§ **Provided material**
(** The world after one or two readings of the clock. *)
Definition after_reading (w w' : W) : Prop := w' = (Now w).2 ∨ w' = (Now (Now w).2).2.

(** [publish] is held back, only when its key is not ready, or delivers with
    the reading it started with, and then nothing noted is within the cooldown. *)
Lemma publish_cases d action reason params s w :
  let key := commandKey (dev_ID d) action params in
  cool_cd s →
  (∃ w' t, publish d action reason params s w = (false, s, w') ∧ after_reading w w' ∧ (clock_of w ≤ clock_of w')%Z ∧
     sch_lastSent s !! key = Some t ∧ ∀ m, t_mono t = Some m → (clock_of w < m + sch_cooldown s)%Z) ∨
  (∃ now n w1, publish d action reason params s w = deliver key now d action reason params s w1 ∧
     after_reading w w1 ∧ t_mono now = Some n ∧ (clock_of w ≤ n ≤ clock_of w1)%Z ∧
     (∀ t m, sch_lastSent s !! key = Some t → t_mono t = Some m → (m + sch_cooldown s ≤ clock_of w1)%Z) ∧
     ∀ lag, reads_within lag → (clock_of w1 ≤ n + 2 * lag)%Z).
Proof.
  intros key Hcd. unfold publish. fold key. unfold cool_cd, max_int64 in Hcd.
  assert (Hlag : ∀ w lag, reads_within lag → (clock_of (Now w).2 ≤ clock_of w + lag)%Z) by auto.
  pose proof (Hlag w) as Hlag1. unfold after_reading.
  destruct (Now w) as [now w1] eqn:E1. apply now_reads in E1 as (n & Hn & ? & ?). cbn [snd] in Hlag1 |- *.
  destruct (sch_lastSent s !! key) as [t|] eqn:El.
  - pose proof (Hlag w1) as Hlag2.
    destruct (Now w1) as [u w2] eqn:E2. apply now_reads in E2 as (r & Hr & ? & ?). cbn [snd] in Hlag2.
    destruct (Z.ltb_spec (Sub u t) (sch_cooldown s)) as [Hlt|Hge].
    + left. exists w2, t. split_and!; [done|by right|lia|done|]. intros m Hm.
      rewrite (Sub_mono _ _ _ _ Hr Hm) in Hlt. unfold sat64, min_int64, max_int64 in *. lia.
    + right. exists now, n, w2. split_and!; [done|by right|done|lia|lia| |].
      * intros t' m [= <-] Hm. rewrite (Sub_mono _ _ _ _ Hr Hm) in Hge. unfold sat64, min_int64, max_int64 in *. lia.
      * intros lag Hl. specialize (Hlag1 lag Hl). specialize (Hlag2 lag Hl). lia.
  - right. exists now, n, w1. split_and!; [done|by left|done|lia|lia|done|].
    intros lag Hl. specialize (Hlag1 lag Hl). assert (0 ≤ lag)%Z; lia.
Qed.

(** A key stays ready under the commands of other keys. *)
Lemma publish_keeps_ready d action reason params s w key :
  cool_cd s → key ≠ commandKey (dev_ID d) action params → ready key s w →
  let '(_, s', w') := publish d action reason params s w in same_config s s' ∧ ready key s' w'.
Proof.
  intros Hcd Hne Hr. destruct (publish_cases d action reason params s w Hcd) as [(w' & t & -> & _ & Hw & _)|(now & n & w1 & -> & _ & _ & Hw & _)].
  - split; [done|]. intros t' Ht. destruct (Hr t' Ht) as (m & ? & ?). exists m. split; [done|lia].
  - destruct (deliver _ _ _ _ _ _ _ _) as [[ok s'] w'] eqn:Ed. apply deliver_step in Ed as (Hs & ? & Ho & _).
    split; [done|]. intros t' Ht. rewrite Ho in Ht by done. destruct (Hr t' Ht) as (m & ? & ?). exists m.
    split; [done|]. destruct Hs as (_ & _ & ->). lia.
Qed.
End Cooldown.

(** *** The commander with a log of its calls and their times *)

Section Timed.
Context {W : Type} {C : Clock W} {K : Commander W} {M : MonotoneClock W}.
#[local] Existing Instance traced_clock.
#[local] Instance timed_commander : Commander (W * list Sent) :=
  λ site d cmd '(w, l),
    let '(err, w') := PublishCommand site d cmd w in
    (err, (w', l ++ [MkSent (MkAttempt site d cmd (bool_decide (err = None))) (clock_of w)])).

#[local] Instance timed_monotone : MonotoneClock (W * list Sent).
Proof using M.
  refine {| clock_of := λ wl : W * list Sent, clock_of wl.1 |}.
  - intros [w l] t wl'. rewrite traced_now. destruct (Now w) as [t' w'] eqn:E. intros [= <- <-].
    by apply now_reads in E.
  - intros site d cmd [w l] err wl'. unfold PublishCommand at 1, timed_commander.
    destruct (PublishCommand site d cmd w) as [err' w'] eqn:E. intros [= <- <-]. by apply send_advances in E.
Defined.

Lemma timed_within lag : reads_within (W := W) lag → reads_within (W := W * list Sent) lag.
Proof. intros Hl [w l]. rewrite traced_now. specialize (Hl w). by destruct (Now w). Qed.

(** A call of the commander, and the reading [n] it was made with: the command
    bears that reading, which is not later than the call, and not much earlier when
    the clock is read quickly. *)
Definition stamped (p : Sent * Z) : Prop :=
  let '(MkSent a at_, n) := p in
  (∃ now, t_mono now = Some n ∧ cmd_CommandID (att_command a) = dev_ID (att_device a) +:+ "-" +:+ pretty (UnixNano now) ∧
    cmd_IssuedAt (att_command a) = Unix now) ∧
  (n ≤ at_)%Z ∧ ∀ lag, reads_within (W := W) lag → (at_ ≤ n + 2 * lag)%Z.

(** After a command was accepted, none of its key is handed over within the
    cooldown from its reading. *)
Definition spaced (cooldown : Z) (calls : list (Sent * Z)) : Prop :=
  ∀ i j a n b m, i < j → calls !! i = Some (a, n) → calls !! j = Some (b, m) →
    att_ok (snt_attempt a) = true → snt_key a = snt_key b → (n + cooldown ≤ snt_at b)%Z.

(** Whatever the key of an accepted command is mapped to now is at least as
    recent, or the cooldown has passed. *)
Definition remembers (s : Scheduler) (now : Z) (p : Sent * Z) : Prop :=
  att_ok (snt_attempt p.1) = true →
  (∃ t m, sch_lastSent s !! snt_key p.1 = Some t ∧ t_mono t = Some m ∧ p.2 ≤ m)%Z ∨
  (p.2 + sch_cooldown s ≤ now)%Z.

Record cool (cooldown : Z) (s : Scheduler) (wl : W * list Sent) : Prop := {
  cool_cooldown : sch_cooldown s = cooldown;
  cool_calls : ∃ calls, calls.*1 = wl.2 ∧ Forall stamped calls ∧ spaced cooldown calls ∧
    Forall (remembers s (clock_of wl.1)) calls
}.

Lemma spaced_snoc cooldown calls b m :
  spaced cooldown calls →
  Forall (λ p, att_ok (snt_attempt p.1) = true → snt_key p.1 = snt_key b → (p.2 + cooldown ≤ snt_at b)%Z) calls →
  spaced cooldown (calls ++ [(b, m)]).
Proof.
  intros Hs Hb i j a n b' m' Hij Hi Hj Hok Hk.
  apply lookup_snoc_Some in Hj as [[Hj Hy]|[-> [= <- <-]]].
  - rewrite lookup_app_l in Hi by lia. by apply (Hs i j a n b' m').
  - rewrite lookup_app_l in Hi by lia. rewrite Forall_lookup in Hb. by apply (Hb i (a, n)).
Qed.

§ **Exercise details**
Restate, word for word, the listing above from its first line through the line that contains "pose proof (Hlag w)", keeping both of those lines.

§ **Answer space**
(** The world after one or two readings of the clock. *)
Definition after_reading (w w' : W) : Prop := w' = (Now w).2 ∨ w' = (Now (Now w).2).2.

(** [publish] is held back, only when its key is not ready, or delivers with
    the reading it started with, and then nothing noted is within the cooldown. *)
Lemma publish_cases d action reason params s w :
  let key := commandKey (dev_ID d) action params in
  cool_cd s →
  (∃ w' t, publish d action reason params s w = (false, s, w') ∧ after_reading w w' ∧ (clock_of w ≤ clock_of w')%Z ∧
     sch_lastSent s !! key = Some t ∧ ∀ m, t_mono t = Some m → (clock_of w < m + sch_cooldown s)%Z) ∨
  (∃ now n w1, publish d action reason params s w = deliver key now d action reason params s w1 ∧
     after_reading w w1 ∧ t_mono now = Some n ∧ (clock_of w ≤ n ≤ clock_of w1)%Z ∧
     (∀ t m, sch_lastSent s !! key = Some t → t_mono t = Some m → (m + sch_cooldown s ≤ clock_of w1)%Z) ∧
     ∀ lag, reads_within lag → (clock_of w1 ≤ n + 2 * lag)%Z).
Proof.
  intros key Hcd. unfold publish. fold key. unfold cool_cd, max_int64 in Hcd.
  assert (Hlag : ∀ w lag, reads_within lag → (clock_of (Now w).2 ≤ clock_of w + lag)%Z) by auto.
  pose proof (Hlag w) as Hlag1. unfold after_reading.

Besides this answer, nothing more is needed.